Standalone SSL issue: can’t do it work

Hello,
I d the same post on linux section buI i think here is abetter place. Just 4 months ago i bought xojo and now i have my first web app ready. I am not very familiar with Ubuntu 16.04 but i have own a vs on digitalocean for testing purposes. The problem is that although the letsencrypt certificate is installed (i condfirmewd using a SSL tester site), i have problem to make my domain running my standalone app, secured. I have followed the instruction on xojo for standalone SSL but still no luck. The same happens with the web example SSLTest… both are running on the IDE port but not at all on the secured port i have defined. So i m facing a deadend. Is there something i have not done or a xojo colleague that can give a hand on the matter?
Regards
Michael

Can you give more information on what you did and what is not working?

If you have a website with SSL is easier to create a .cgi app. I did that for the first time and the only problem I found was the need to configure the cgi-bin directory that was disabled from my installation (not Xojo related but Apache).

Do you have a VPS on Digital Ocean?

digital ocean is only VPS (no shared platforms).

@Michael Batakis:

  • Which port is your app listening on? If you’re trying to use port 443, your app needs to be run from a privileged account to do that.
  • Have you opened the corresponding port in the firewall?

Thanks for the suggestions. However without doing anything the app works. Firefix say tht it listening to port 443 but my standalone app is configured to 9001 secured port. I have daemonised it. Maybe the problem was a lag in assigning the ip to my domain and make it usable. Now my app runs just entering my domain name on the browser without port defined. Thr only problem now is that checking how secure it is using a ssltesting site, i got reds apart from certification bar which is green, which means that i have a weak security. I would appreciate if anybody can help with it… In that case i could send a captured sceen of ssltesting site results…

Greg, i have not opened a sequred port 9001 on uninctu firewall however the app runs… any thoughts about?

If your browser is connecting on port 443 but the app is listening on port 9001, you must have another piece of software in between like Haproxy, Nginx, Apache forwarding requests to your app.

FWIW, That’s also where your security problem will be.

I got this tesitng my server on https://www.ssllabs.com/ssltest

Visit our documentation page for more information, configuration guides, and books. Known issues are documented here.
This server supports insecure cipher suites (see below for details). Grade set to F.
This server is vulnerable to the OpenSSL Padding Oracle vulnerability (CVE-2016-2107) and insecure. Grade set to F.
This server accepts RC4 cipher, but only with older protocols. Grade capped to B. MORE INFO »
This server does not support Forward Secrecy with the reference browsers. Grade capped to B. MORE INFO »
This server’s certificate chain is incomplete.

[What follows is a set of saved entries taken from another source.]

Definition projects_ok (db : DB) : bool :=
  uniq pr_id (db_projects db) && uniq_opt pr_idempotency_key (db_projects db).
Definition tasks_ok (db : DB) : bool :=
  uniq t_id (db_tasks db) && uniq_opt t_idempotency_key (db_tasks db)
  && fk t_project_id (db_tasks db) pr_id (db_projects db).
Definition task_runs_ok (db : DB) : bool :=
  uniq tr_id (db_task_runs db) && fk tr_task_id (db_task_runs db) t_id (db_tasks db).
Definition role_runs_ok (db : DB) : bool :=
  uniq rr_id (db_role_runs db) && fk rr_task_id (db_role_runs db) t_id (db_tasks db)
  && uniq_where is_started rr_task_id (db_role_runs db).
Definition evidence_ok (db : DB) : bool :=
  uniq h_id (db_handoffs db) && fk h_task_id (db_handoffs db) t_id (db_tasks db)
  && uniq f_id (db_findings db) && fk f_task_id (db_findings db) t_id (db_tasks db)
  && uniq ts_id (db_test_runs db) && fk ts_task_id (db_test_runs db) t_id (db_tasks db)
  && uniq rv_id (db_reviews db) && fk rv_task_id (db_reviews db) t_id (db_tasks db)
  && uniq dc_id (db_decisions db) && fk dc_task_id (db_decisions db) t_id (db_tasks db).
Definition approvals_ok (db : DB) : bool :=
  uniq ap_id (db_approvals db) && fk ap_task_id (db_approvals db) t_id (db_tasks db)
  && uniq_where is_live (fun a => (ap_task_id a, ap_action a, ap_scope a)) (db_approvals db).
Definition executions_ok (db : DB) : bool :=
  uniq ex_id (db_executions db) && fk ex_task_id (db_executions db) t_id (db_tasks db)
  && fk_opt ex_approval_id (db_executions db) ap_id (db_approvals db).
Definition level_ok (z : Z) : bool := (0 <=? z)%Z && (z <=? 4)%Z.
Definition dispatches_ok (db : DB) : bool :=
  uniq d_id (db_dispatches db)
  && fk d_task_id (db_dispatches db) t_id (db_tasks db)
  && fk d_task_run_id (db_dispatches db) tr_id (db_task_runs db)
  && fk_opt d_parent_dispatch_id (db_dispatches db) d_id (db_dispatches db)
  && forallb (fun d => level_ok (d_escalation_level d)) (db_dispatches db)
  && uniq (fun d => (d_task_id d, d_cycle_no d, d_position d, d_attempt_no d)) (db_dispatches db)
  && uniq_where is_active d_task_id (db_dispatches db)
  && uniq_opt d_child_session_id (db_dispatches db)
  && uniq_opt d_openclaw_run_id (db_dispatches db).
Definition logs_ok (db : DB) : bool :=
  uniq er_id (db_events db)
  && uniq (fun r => (ci_key r, ci_command r)) (db_idempotency db)
  && uniq ro_decision_id (db_routing db)
  && forallb (fun r => level_ok (ro_escalation_level r)) (db_routing db)
  && uniq q_id (db_quarantine db)
  && uniq cs_dispatch_id (db_snapshots db)
  && fk cs_dispatch_id (db_snapshots db) d_id (db_dispatches db).

Definition db_ok (db : DB) : bool :=
  projects_ok db && tasks_ok db && task_runs_ok db && role_runs_ok db && evidence_ok db
  && approvals_ok db && executions_ok db && dispatches_ok db && logs_ok db.

(** ** Statements *)
Definition write (f : DB -> DB) : cmd unit := fun s =>
  let db := f (st_db s) in
  if db_ok db then (Ok tt, s <| st_db := db |>) else (Err IntegrityError, s).
Definition query {A} (f : DB -> A) : cmd A := gets (fun s => f (st_db s)).

Definition update_where {A} (p : A -> bool) (f : A -> A) (l : list A) : list A :=
  map (fun x => if p x then f x else x) l.
Definition count_where {A} (p : A -> bool) (l : list A) : nat := List.length (List.filter p l).

(** [UPDATE ... WHERE p], returning [cursor.rowcount]. *)
Definition update_rows {A} (tbl : DB -> list A) `{Setter DB (list A) tbl} (p : A -> bool) (f : A -> A)
  : cmd nat :=
  n ← query (fun db => count_where p (tbl db));
  _ ← write (set tbl (update_where p f));
  mret n.
Definition insert_row {A} (tbl : DB -> list A) `{Setter DB (list A) tbl} (x : A) : cmd unit :=
  write (set tbl (fun l => (l ++ [x])%list)).

(** [with self._transaction():] an exception rolls the tables back; fresh
    UUIDs and clock readings stay consumed.  The action fence of the supervisor
    is not armed on the core's own connection ([_action_fence] is [None]). *)
Definition transaction {A} (m : cmd A) : cmd A := fun s =>
  match m s with
  | (Ok a, s') => (Ok a, s')
  | (Err e, s') => (Err e, s' <| st_db := st_db s |>)
  end.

Grade capped to B.

Is it possible to fix it on my own or I need hep from an advanced Linux Ubunctu user?

We really need to know more about your server configuration before moving forward.

Just to clarify:

When you build your web app to be uploaded to the server, how many files/folders are in the build folder and can you show me a list?

You said that you “followed the instruction on xojo for standalone SSL.” Could you point me to the instructions you used?

It would be helpful to look at the server. Please start a private conversation and send me the IP and url you are using to access your app.

I just created a private conversation with you, Greg…thank you for helping me!

Instructions taken from there:
http://developer.xojo.com/standalone-ssl

I make use of GraffitiSuite, so there are a lot in the build folder!

Thank you all guys who spend some time to help me solve my app’s issue. You help me a lot to make the penny dropped!